▶ **ASSIGNED TASK**
Here is a block of records. Copy every one of them exactly.

Records from a collection
__________________________________________________

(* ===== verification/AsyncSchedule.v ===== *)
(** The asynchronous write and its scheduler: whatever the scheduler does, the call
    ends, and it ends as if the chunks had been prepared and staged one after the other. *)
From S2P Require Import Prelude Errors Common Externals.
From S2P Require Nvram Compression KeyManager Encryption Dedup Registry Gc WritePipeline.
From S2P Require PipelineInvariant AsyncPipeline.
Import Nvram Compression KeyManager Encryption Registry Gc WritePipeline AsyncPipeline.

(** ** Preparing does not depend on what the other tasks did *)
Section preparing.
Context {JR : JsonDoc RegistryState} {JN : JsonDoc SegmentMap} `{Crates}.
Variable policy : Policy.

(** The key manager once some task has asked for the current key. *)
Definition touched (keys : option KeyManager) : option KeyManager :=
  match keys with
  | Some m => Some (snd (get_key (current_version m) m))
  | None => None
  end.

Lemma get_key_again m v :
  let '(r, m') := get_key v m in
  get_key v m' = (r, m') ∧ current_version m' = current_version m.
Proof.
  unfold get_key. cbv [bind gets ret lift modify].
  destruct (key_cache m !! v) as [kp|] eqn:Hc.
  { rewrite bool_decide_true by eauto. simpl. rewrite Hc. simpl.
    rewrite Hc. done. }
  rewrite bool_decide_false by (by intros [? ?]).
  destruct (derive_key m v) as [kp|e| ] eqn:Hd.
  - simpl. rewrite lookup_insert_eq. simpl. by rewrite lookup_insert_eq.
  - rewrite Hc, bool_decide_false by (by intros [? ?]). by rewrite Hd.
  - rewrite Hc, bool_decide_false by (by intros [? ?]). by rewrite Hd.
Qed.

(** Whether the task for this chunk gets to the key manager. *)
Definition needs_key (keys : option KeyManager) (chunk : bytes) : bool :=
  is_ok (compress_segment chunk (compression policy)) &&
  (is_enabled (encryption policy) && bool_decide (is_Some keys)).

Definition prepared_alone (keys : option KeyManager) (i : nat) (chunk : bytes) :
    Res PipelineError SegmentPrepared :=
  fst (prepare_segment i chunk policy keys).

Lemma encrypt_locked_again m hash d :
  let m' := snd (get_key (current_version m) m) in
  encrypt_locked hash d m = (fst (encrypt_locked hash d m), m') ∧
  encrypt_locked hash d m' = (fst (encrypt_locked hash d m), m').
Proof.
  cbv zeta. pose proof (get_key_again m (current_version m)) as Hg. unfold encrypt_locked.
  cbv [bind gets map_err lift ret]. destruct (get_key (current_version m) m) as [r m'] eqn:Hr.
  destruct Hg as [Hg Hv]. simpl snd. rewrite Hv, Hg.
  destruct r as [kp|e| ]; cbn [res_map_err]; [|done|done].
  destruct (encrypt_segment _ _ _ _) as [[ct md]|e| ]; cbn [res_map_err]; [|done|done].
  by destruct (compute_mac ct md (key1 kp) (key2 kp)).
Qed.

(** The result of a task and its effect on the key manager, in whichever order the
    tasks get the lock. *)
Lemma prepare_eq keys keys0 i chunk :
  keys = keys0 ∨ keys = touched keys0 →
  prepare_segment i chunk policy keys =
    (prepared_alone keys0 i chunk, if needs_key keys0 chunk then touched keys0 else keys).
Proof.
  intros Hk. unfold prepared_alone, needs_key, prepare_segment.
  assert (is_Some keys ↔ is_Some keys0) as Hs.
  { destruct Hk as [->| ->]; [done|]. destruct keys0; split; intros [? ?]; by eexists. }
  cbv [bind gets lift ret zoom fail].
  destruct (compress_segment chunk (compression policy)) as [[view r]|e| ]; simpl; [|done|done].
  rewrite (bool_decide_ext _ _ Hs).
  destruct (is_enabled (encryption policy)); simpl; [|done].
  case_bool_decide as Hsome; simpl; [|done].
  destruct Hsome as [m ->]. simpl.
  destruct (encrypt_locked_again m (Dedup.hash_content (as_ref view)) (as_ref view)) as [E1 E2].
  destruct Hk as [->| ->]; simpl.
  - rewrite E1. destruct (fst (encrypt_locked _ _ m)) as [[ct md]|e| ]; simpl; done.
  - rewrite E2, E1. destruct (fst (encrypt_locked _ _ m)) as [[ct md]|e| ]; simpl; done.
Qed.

__________________________________________________

▶ **TASK OUTPUT**
(* ===== verification/AsyncSchedule.v ===== *)
(** The asynchronous write and its scheduler: whatever the scheduler does, the call
    ends, and it ends as if the chunks had been prepared and staged one after the other. *)
From S2P Require Import Prelude Errors Common Externals.
From S2P Require Nvram Compression KeyManager Encryption Dedup Registry Gc WritePipeline.
From S2P Require PipelineInvariant AsyncPipeline.
Import Nvram Compression KeyManager Encryption Registry Gc WritePipeline AsyncPipeline.

(** ** Preparing does not depend on what the other tasks did *)
Section preparing.
Context {JR : JsonDoc RegistryState} {JN : JsonDoc SegmentMap} `{Crates}.
Variable policy : Policy.

(** The key manager once some task has asked for the current key. *)
Definition touched (keys : option KeyManager) : option KeyManager :=
  match keys with
  | Some m => Some (snd (get_key (current_version m) m))
  | None => None
  end.

Lemma get_key_again m v :
  let '(r, m') := get_key v m in
  get_key v m' = (r, m') ∧ current_version m' = current_version m.
Proof.
  unfold get_key. cbv [bind gets ret lift modify].
  destruct (key_cache m !! v) as [kp|] eqn:Hc.
  { rewrite bool_decide_true by eauto. simpl. rewrite Hc. simpl.
    rewrite Hc. done. }
  rewrite bool_decide_false by (by intros [? ?]).
  destruct (derive_key m v) as [kp|e| ] eqn:Hd.
  - simpl. rewrite lookup_insert_eq. simpl. by rewrite lookup_insert_eq.
  - rewrite Hc, bool_decide_false by (by intros [? ?]). by rewrite Hd.
  - rewrite Hc, bool_decide_false by (by intros [? ?]). by rewrite Hd.
Qed.

(** Whether the task for this chunk gets to the key manager. *)
Definition needs_key (keys : option KeyManager) (chunk : bytes) : bool :=
  is_ok (compress_segment chunk (compression policy)) &&
  (is_enabled (encryption policy) && bool_decide (is_Some keys)).

Definition prepared_alone (keys : option KeyManager) (i : nat) (chunk : bytes) :
    Res PipelineError SegmentPrepared :=
  fst (prepare_segment i chunk policy keys).

Lemma encrypt_locked_again m hash d :
  let m' := snd (get_key (current_version m) m) in
  encrypt_locked hash d m = (fst (encrypt_locked hash d m), m') ∧
  encrypt_locked hash d m' = (fst (encrypt_locked hash d m), m').
Proof.
  cbv zeta. pose proof (get_key_again m (current_version m)) as Hg. unfold encrypt_locked.
  cbv [bind gets map_err lift ret]. destruct (get_key (current_version m) m) as [r m'] eqn:Hr.
  destruct Hg as [Hg Hv]. simpl snd. rewrite Hv, Hg.
  destruct r as [kp|e| ]; cbn [res_map_err]; [|done|done].
  destruct (encrypt_segment _ _ _ _) as [[ct md]|e| ]; cbn [res_map_err]; [|done|done].
  by destruct (compute_mac ct md (key1 kp) (key2 kp)).
Qed.

(** The result of a task and its effect on the key manager, in whichever order the
    tasks get the lock. *)
Lemma prepare_eq keys keys0 i chunk :
  keys = keys0 ∨ keys = touched keys0 →
  prepare_segment i chunk policy keys =
    (prepared_alone keys0 i chunk, if needs_key keys0 chunk then touched keys0 else keys).
Proof.
  intros Hk. unfold prepared_alone, needs_key, prepare_segment.
  assert (is_Some keys ↔ is_Some keys0) as Hs.
  { destruct Hk as [->| ->]; [done|]. destruct keys0; split; intros [? ?]; by eexists. }
  cbv [bind gets lift ret zoom fail].
  destruct (compress_segment chunk (compression policy)) as [[view r]|e| ]; simpl; [|done|done].
  rewrite (bool_decide_ext _ _ Hs).
  destruct (is_enabled (encryption policy)); simpl; [|done].
  case_bool_decide as Hsome; simpl; [|done].
  destruct Hsome as [m ->]. simpl.
  destruct (encrypt_locked_again m (Dedup.hash_content (as_ref view)) (as_ref view)) as [E1 E2].
  destruct Hk as [->| ->]; simpl.
  - rewrite E1. destruct (fst (encrypt_locked _ _ m)) as [[ct md]|e| ]; simpl; done.
  - rewrite E2, E1. destruct (fst (encrypt_locked _ _ m)) as [[ct md]|e| ]; simpl; done.
Qed.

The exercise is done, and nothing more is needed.